Severe AKI duration was defined as the number of hospital days an infant met the modified Kidney Disease: Improving Global Outcomes stage 2-3 neonatal AKI criteria by serum creatinine (SCr). The baseline SCr was established as the lowest SCr after 24-48 hours of life. Severe AKI resolution days were excluded from the duration count and were defined as the days SCr decreased to less than 2 times the baseline SCr. All available SCr values were included prior to 44 weeks post menstrual age or neonatal intensive care unit (NICU) transfer or discharge.

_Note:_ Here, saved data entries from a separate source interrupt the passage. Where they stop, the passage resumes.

(** * OpenTimelineIO media linker: resolution policy and invocation contract

    A shallow embedding of [opentimelineio/media_linker.py].  The module is
    effectful Python: it reads [os.environ], queries the active plugin
    manifest, allocates dictionaries and calls into plugin code, and it
    signals failure by raising.  The embedding therefore threads an explicit
    state (the process world plus a log of the calls that cross the module's
    boundary) through a small state-and-exception monad. *)

From stdpp Require Import base option list strings gmap.
From Stdlib Require Import ZArith.

(** ** Python values and objects *)

(** Object identity.  Two dictionaries with the same contents are still two
    objects; the heap below keeps them apart. *)
Definition loc := positive.

(** The values the module passes around without looking inside: the clip,
    the argument map, whatever a plugin returns. *)
Inductive value :=
  | VNone
  | VBool (b : bool)
  | VInt (n : Z)
  | VStr (s : string)
  | VRef (l : loc).

#[global] Instance value_eq_dec : EqDecision value.
Proof. solve_decision. Defined.

(** Heap objects: a [dict], or an instance of some class (a [Clip], a
    media reference, ...) whose attributes the module never reads. *)
Inductive object :=
  | Dict (d : gmap string value)
  | Instance (cls : string) (attrs : gmap string value).

(** ** Exceptions *)

(** The exception classes that occur in the module, and classes derived from
    them (a plugin may raise "an instance (or child instance)" of
    [CannotLinkMediaError]). *)
Inductive exc_class :=
  | NotSupportedError
  | NoDefaultMediaLinkerError
  | CannotLinkMediaError
  | KeyError
  | TypeError
  | OtherError (name : string)
  | Subclass (name : string) (base : exc_class).

#[global] Instance exc_class_eq_dec : EqDecision exc_class.
Proof. solve_decision. Defined.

A negative binomial regression model estimates count ratios for the association between all perinatal exposures and severe AKI duration among ELGANs. Neonatal factors occurred at birth or within 72 hours prior to severe AKI onset. Forest plots present results of the full models for all maternal and neonatal exposures.
Results:
159 (17.2%) infants of 923 had severe AKI and survived to NICU discharge/transfer. Median age at first severe AKI was 23 days (IQR 14-54). Median total duration of severe AKI was 6 days (IQR 2.6-21.4).
Maternal pregnancy induced hypertension, prenatal steroid exposures, infant vasopressor exposure, spontaneous intestinal perforation, sepsis, and delivery room exposures were significantly associated with a decreased number of severe AKI days (Figure 1).
Non-steroidal anti-inflammatory drug (NSAID) exposure (49% increased severe AKI duration; count ratio 1.49; 95% CI 1.1-2.1) and necrotizing enterocolitis (NEC) (64% increased severe AKI duration; count ratio 1.64; 95% CI 1.1-2.6) were significantly associated with an increased number of severe AKI days (Figure 2).
Conclusion(s): Several perinatal factors were associated with a greater duration of severe AKI. Future research directions include evaluating whether mitigating risk factors we’ve identified can reduce AKI duration and; evaluating if duration of severe AKI is more impactful at predicting long-term kidney disease in infants.